Il est unique de lire dans ce livre de 100 pages, en ne comptant pas les annexes, des propositions qui désintoxiquent l’entendement diviseur, comme ces contestations anticapitalistes, du style Occupy Wall Street qui ne sont que de la figuration pour aider justement à la déstabilisation sociale et économique des concurrents de ce même système financier. C’est ainsi que la révolution a continué de balayer les régimes abattus par la formidable Armada des puissances thalassocratiques en 1917. À ce titre, l’islamisme actuel n’est qu’une suite de ces émeutes qui ravageaient l’Europe des années vingt ! Hier Hambourg, Munich, Madrid, aujourd’hui Damas. Et demain... l’Iran ?
Attaquer l’Iran, comme la Syrie n’est pas une promenade militaire ou du tourisme pour agents terroristes, car – ce que ne semble pas assez connaître, non pas JM Vernochet sur ce point plus savant que nous, peut-être aussi plus français d’esprit, plus auteur - mais le monde trop « formaté » par les demi-penseurs anglo-saxons, c’est que le système formel mathématisable, est concurrencé par un autre, dynamisable - et c’est lui qui a causé, je le concède trois conflits – dont celui, mondial que nous vivons à l’heure actuelle - mais aussi a ruiné la base de l’économie capitaliste en la rendant solidaire de l’anarchie ? Comme il est dit de cette école de Chicago [6] de « l’idéologie anarchocapitaliste » bien plus destructive, car moins bouffonne et visible, bien plus occulte que l’idéologie libertarienne !

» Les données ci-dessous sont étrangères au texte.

Lemma postprocess_keeps_unignored_witness :
  ∃ true_labels true_predictions,
    postprocess conll2003_label_names
      [[0; 3; 0; 5]; [4; 1; 2; 0]] [[-100; 3; 0; -100]; [-100; 1; 2; -100]]
    = Ok (true_labels, true_predictions)
    ∧ true_labels !! 0%nat = Some ["B-ORG"; "O"]%string
    ∧ true_predictions !! 0%nat = Some ["B-ORG"; "O"]%string.
Proof.
  destruct (postprocess_keeps_unignored conll2003_label_names
              [[0; 3; 0; 5]; [4; 1; 2; 0]]
              [[-100; 3; 0; -100]; [-100; 1; 2; -100]])
    as (tl & tp & Hpost & _ & _ & _ & Hrows & _).
  - repeat constructor.
  - solve_surviving.
  - exists tl, tp. split; [exact Hpost|].
    destruct (Hrows 0%nat [0; 3; 0; 5] [-100; 3; 0; -100] eq_refl eq_refl)
      as (gold & predicted & Hg & Hp & -> & -> & _).
    split; [exact Hg|exact Hp].
Defined.

Lemma row_names_all (name : Z → string) (codes label : list Z) :
  length codes = length label →
  Forall (λ l, l ≠ -100) label →
  row_names name codes label = name <$> codes.
Proof.
  intros Hlen Hne. unfold row_names, kept_positions. rewrite <- Hlen.
  rewrite <- (fmap_filter_seq name (λ _, True) codes).
  - f_equal. clear. induction codes as [|c codes IH]; [done|].
    by rewrite filter_cons_True, IH.
  - intros i c Hc. rewrite (nth_lookup_Some _ _ _ _ Hc). split; [done|].
    split; [|done]. intros _.
    destruct (lookup_lt_is_Some_2 label i) as [l Hl].
    { apply lookup_lt_Some in Hc. lia. }
    rewrite Hl. eapply Forall_lookup_1 in Hne; [|exact Hl]. cbn in Hne.
    congruence.
Qed.

(** C8.  On equal-shaped batches of valid ids without any -100 among the
    gold labels, [postprocess] returns the rows of [labels] and of
    [predictions] unchanged in length and order, each code replaced by its
    name. *)
Theorem postprocess_without_ignored (label_names : list string)
    (predictions labels : list (list Z)) :
  equal_shape predictions labels →
  Forall (Forall (λ l, l ≠ -100)) labels →
  Forall (Forall (valid_id label_names)) labels →
  Forall (Forall (valid_id label_names)) predictions →
  postprocess label_names predictions labels
  = Ok (map (map (name_of label_names)) labels,
        map (map (name_of label_names)) predictions).
Proof.
  intros Hshape Hne Hvl Hvp.
  rewrite (postprocess_surviving label_names (name_of label_names)).
  - do 2 f_equal.
    + apply list_fmap_ext. intros r label Hr.
      apply row_names_all; [done|]. by eapply Forall_lookup_1 in Hne.
    + apply list_eq. intros r. rewrite !list_lookup_fmap.
      destruct (predictions !! r) as [prediction|] eqn:Hp.
      * destruct (Forall2_lookup_l _ _ _ _ _ Hshape Hp)
          as (label & Hl & Hlen).
        rewrite (equal_shape_zip_lookup _ _ _ _ _ Hp Hl). cbn.
        rewrite Hlen, firstn_all. f_equal.
        apply row_names_all; [done|]. by eapply Forall_lookup_1 in Hne.
      * rewrite lookup_ge_None_2; [done|].
        apply lookup_ge_None in Hp. rewrite length_zip_with. lia.
  - intros c [(r & label & i & Hr & Hi & _)
             |(r & prediction & label & i & l & Hr & _ & Hi & _)];
      apply getitem_name_of.
    + eapply Forall_lookup_1 in Hvl; [|exact Hr].
      by eapply Forall_lookup_1 in Hvl.
    + eapply Forall_lookup_1 in Hvp; [|exact Hr].
      by eapply Forall_lookup_1 in Hvp.
Qed.

Lemma postprocess_without_ignored_witness :
  postprocess conll2003_label_names [[3; 0; 0]; [1; 2; 0]]
    [[3; 0; 7]; [1; 2; 0]]
  = Ok ([["B-ORG"; "O"; "B-MISC"]; ["B-PER"; "I-PER"; "O"]]%string,
        [["B-ORG"; "O"; "O"]; ["B-PER"; "I-PER"; "O"]]%string).
Proof.
  apply (postprocess_without_ignored conll2003_label_names
           [[3; 0; 0]; [1; 2; 0]] [[3; 0; 7]; [1; 2; 0]]).
  - repeat constructor.
  - repeat constructor; lia.
  - repeat constructor; cbn; lia.
  - repeat constructor; cbn; lia.
Defined.

(** C9.  The decoding written inline in [compute_metrics] and the function
    [postprocess] compute the same pair of lists from the same integer
    arrays and label-name table. *)
Theorem compute_metrics_decode_postprocess (Logit : Type)
    (argmax : list Logit → Z) (label_names : list string)
    (logits : list (list (list Logit))) (labels : list (list Z)) :
  compute_metrics_decode argmax label_names (logits, labels)
  = postprocess label_names (np_argmax argmax logits) labels.
Proof.
  unfold compute_metrics_decode, postprocess.
  destruct (comprehension _ _ labels) as [true_labels|e]; [|done].
  cbn. by destruct (comprehension _ _ (zip _ labels)).
Qed.

(** C5 fails on the code: batches of shapes (2,3) and (2,4) are
    post-processed without any error. *)
Lemma postprocess_shape_mismatch_returns :
  ¬ equal_shape [[3; 0; 0]; [0; 0; 0]] [[3; 0; 7; -100]; [0; 0; 0; 0]]
  ∧ postprocess conll2003_label_names [[3; 0; 0]; [0; 0; 0]]
      [[3; 0; 7; -100]; [0; 0; 0; 0]]
    = Ok ([["B-ORG"; "O"; "B-MISC"]; ["O"; "O"; "O"; "O"]]%string,
          [["B-ORG"; "O"; "O"]; ["O"; "O"; "O"]]%string).
Proof.
  split; [|reflexivity].
  intros H. apply Forall2_cons_1 in H as [H _]. done.
Qed.

Example postprocess_row_mismatch_returns :
  postprocess conll2003_label_names [[3; 0]] [[3; 0]; [1; 2]]
  = Ok ([["B-ORG"; "O"]; ["B-PER"; "I-PER"]]%string,
        [["B-ORG"; "O"]]%string).
Proof. reflexivity. Qed.

(** C5, amended.  [postprocess] makes no shape check: whatever the two
    shapes, if the surviving codes are valid ids it returns; [true_labels]
    has one row per row of [labels], named from the whole row, and
    [true_predictions] one row per pair of [zip predictions labels], named
    from the positions the two rows have in common. *)
Theorem postprocess_no_shape_check (label_names : list string)
    (predictions labels : list (list Z)) :
  (∀ c, surviving predictions labels c → valid_id label_names c) →
  ∃ true_labels true_predictions,
    postprocess label_names predictions labels
    = Ok (true_labels, true_predictions)
    ∧ true_labels
      = (λ label, row_names (name_of label_names) label label) <$> labels
    ∧ true_predictions
      = (λ '(prediction, label),
           row_names (name_of label_names) prediction
             (take (length prediction) label))
          <$> zip predictions labels
    ∧ length true_labels = length labels
    ∧ length true_predictions
      = (length predictions `min` length labels)%nat.
Proof.
  intros Hvalid.
  rewrite (postprocess_surviving label_names (name_of label_names))
    by (intros c Hc; by apply getitem_name_of, Hvalid).
  eexists _, _. split; [done|]. split; [done|]. split.
  - apply list_fmap_ext. by intros r [prediction label] _.
  - by rewrite !length_fmap, length_zip_with.
Qed.

Lemma postprocess_no_shape_check_witness :
  ∃ true_labels true_predictions,
    postprocess conll2003_label_names [[3; 0; 0]; [0; 0; 0]]
      [[3; 0; 7; -100]; [0; 0; 0; 0]]
    = Ok (true_labels, true_predictions)
    ∧ length true_labels = 2%nat
    ∧ length true_predictions = 2%nat.
Proof.
  destruct (postprocess_no_shape_check conll2003_label_names
              [[3; 0; 0]; [0; 0; 0]] [[3; 0; 7; -100]; [0; 0; 0; 0]])
    as (tl & tp & Hpost & _ & _ & Hl & Hp).
  - solve_surviving.
  - exists tl, tp. split; [exact Hpost|]. split; [exact Hl|exact Hp].
Defined.

(** C7 fails on the code: the codes -1 and -2 are no ids of the table, yet
    they are named, counting from the end of the table. *)
Lemma postprocess_negative_code_named :
  ¬ valid_id conll2003_label_names (-1)
  ∧ ¬ valid_id conll2003_label_names (-2)
  ∧ postprocess conll2003_label_names [[-1; 0]] [[0; -2]]
    = Ok ([["O"; "B-MISC"]]%string, [["I-MISC"; "O"]]%string).
Proof.
  split_and!; [| |reflexivity]; unfold valid_id, label_code; cbn; lia.
Qed.

Lemma postprocess_Ok_in_range label_names predictions labels out c :
  postprocess label_names predictions labels = Ok out →
  surviving predictions labels c → in_range label_names c.
Proof.
  unfold postprocess. intros H Hc.
  apply bind_Ok_inv in H as (tl & Htl & H).
  apply bind_Ok_inv in H as (tp & Htp & _).
  destruct Hc as [(r & label & i & Hr & Hi & Hne)
                 |(r & prediction & label & i & l & Hp & Hr & Hi & Hl & Hne)].
  - eapply (comprehension_Ok_inv _ _ _ _ label) in Htl
      as [row Hrow]; [|by eapply list_elem_of_lookup_2|done].
    eapply (comprehension_Ok_inv _ _ _ _ c) in Hrow
      as [s Hs]; [|by eapply list_elem_of_lookup_2|by apply bool_decide_eq_true].
    by apply getitem_inv in Hs as [? _].
  - eapply (comprehension_Ok_inv _ _ _ _ (prediction, label)) in Htp
      as [row Hrow]; [| |done].
    2:{ eapply list_elem_of_lookup_2. by apply equal_shape_zip_lookup. }
    eapply (comprehension_Ok_inv _ _ _ _ (c, l)) in Hrow
      as [s Hs]; [| |by apply bool_decide_eq_true].
    2:{ eapply list_elem_of_lookup_2, lookup_zip_with_Some.
        by exists c, l. }
    by apply getitem_inv in Hs as [? _].
Qed.

(** C7, amended.  With [n] names in the table, a surviving code outside
    [-n, n) makes [postprocess] fail with [IndexError]; when every
    surviving code lies in [-n, n) it returns, and a negative code [c] is
    given the name at index [n + c] of the table. *)
Theorem postprocess_code_range (label_names : list string)
    (predictions labels : list (list Z)) :
  ((∃ c, surviving predictions labels c ∧ ¬ in_range label_names c) →
   postprocess label_names predictions labels = Raise IndexError)
  ∧ ((∀ c, surviving predictions labels c → in_range label_names c) →
     postprocess label_names predictions labels
     = Ok ((λ label, row_names (wrapped_name label_names) label label)
             <$> labels,
           (λ '(prediction, label),
              row_names (wrapped_name label_names) prediction
                (take (length prediction) label))
             <$> zip predictions labels))
  ∧ (∀ c, - Z.of_nat (length label_names) ≤ c < 0 →
       wrapped_name label_names c
       = nth (Z.to_nat (Z.of_nat (length label_names) + c)) label_names
           EmptyString).
Proof.
  split_and!.
  - intros (c & Hc & Hout). apply not_Ok_Raise. intros out Hpost.
    apply Hout. by eapply postprocess_Ok_in_range.
  - intros Hin.
    rewrite (postprocess_surviving label_names (wrapped_name label_names))
      by (intros c Hc; by apply getitem_wrapped_name, Hin).
    do 2 f_equal. apply list_fmap_ext. by intros r [prediction label] _.
  - intros c Hc. unfold wrapped_name. do 2 f_equal.
    symmetry. apply Z.mod_unique with (-1); lia.
Qed.

Lemma postprocess_code_range_witness :
  postprocess conll2003_label_names [[9; 0]] [[0; -100]] = Raise IndexError
  ∧ postprocess conll2003_label_names [[-9; 0]] [[8; -100]]
    = Ok ([["I-MISC"]]%string, [["O"]]%string).
Proof.
  split.
  - apply (proj1 (postprocess_code_range conll2003_label_names
                    [[9; 0]] [[0; -100]])).
    exists 9. split.
    + right. exists 0%nat, [9; 0], [0; -100], 0%nat, 0. by split_and!.
    + unfold in_range. cbn. lia.
  - apply (proj1 (proj2 (postprocess_code_range conll2003_label_names
                           [[-9; 0]] [[8; -100]]))).
    solve_surviving.
Defined.

(** ** Further properties of the alignment *)

Lemma getitem_Raise_inv {A} (l : list A) (i : Z) (e : exn) :
  getitem l i = Raise e →
  i < - Z.of_nat (length l) ∨ Z.of_nat (length l) ≤ i.
Proof.
  intros H.
  destruct (decide (- Z.of_nat (length l) ≤ i < Z.of_nat (length l)))
    as [Hin|Hout]; [|lia].
  destruct (getitem_valid l i Hin) as [x Hx]. congruence.
Qed.

Lemma align_from_Raise_inv labels prev word_ids e :
  align_from labels prev word_ids = Raise e →
  ∃ i w, word_ids !! i = Some (Some w)
         ∧ (w < - Z.of_nat (length labels) ∨ Z.of_nat (length labels) ≤ w).
Proof.
  revert prev. induction word_ids as [|cur rest IH]; intros prev H; [done|].
  cbn in H. destruct (token_label labels prev cur) as [v|e'] eqn:Ht.
  - cbn in H. destruct (align_from labels cur rest) as [vs|e'] eqn:Hr;
      [done|].
    destruct e, e'. destruct (IH _ Hr) as (i & w & Hi & Hw).
    by exists (S i), w.
  - destruct cur as [w|]; [|done]. cbn in Ht.
    destruct (getitem labels w) as [c|e''] eqn:Hg; [done|].
    exists 0%nat, w. split; [done|]. by eapply getitem_Raise_inv.
Qed.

Y aurait-il une force capable de paralyser ce processus ? Oui, celle-là même qui a toujours causé cette fébrilité de construction de l’UE, de l’OTAN, des G indéfinis, celle qui est croissante, qui équipe - pardonnez ce trait qui n’a rien de caricatural - la police chinoise (je parle de Volkswagen suivi par Peugeot). Cette force – qui a donné naissance à l’idée hégélienne (du dernier classique de l’idéalisme allemand né en 1770 comme Beethoven) assimilée à la Vie et non pas seulement à quelque logique - est en train de détruire le modèle économique qui n’était qu’un rêve, car un marché, une finance, une ambition, sans qualité de travail est un « concept sans intuition » ; et c’est pour l’avoir compris qu’effectivement le « système » enrage contre le monde, en se prenant pour le monde… Or il a contre lui l’ordre mondial réel, et disparaît ainsi comme un corps perd son ombre, en n’ayant existé que comme parasite, parmi les puissances de la nuit, incapable d’imaginer l’Aurore.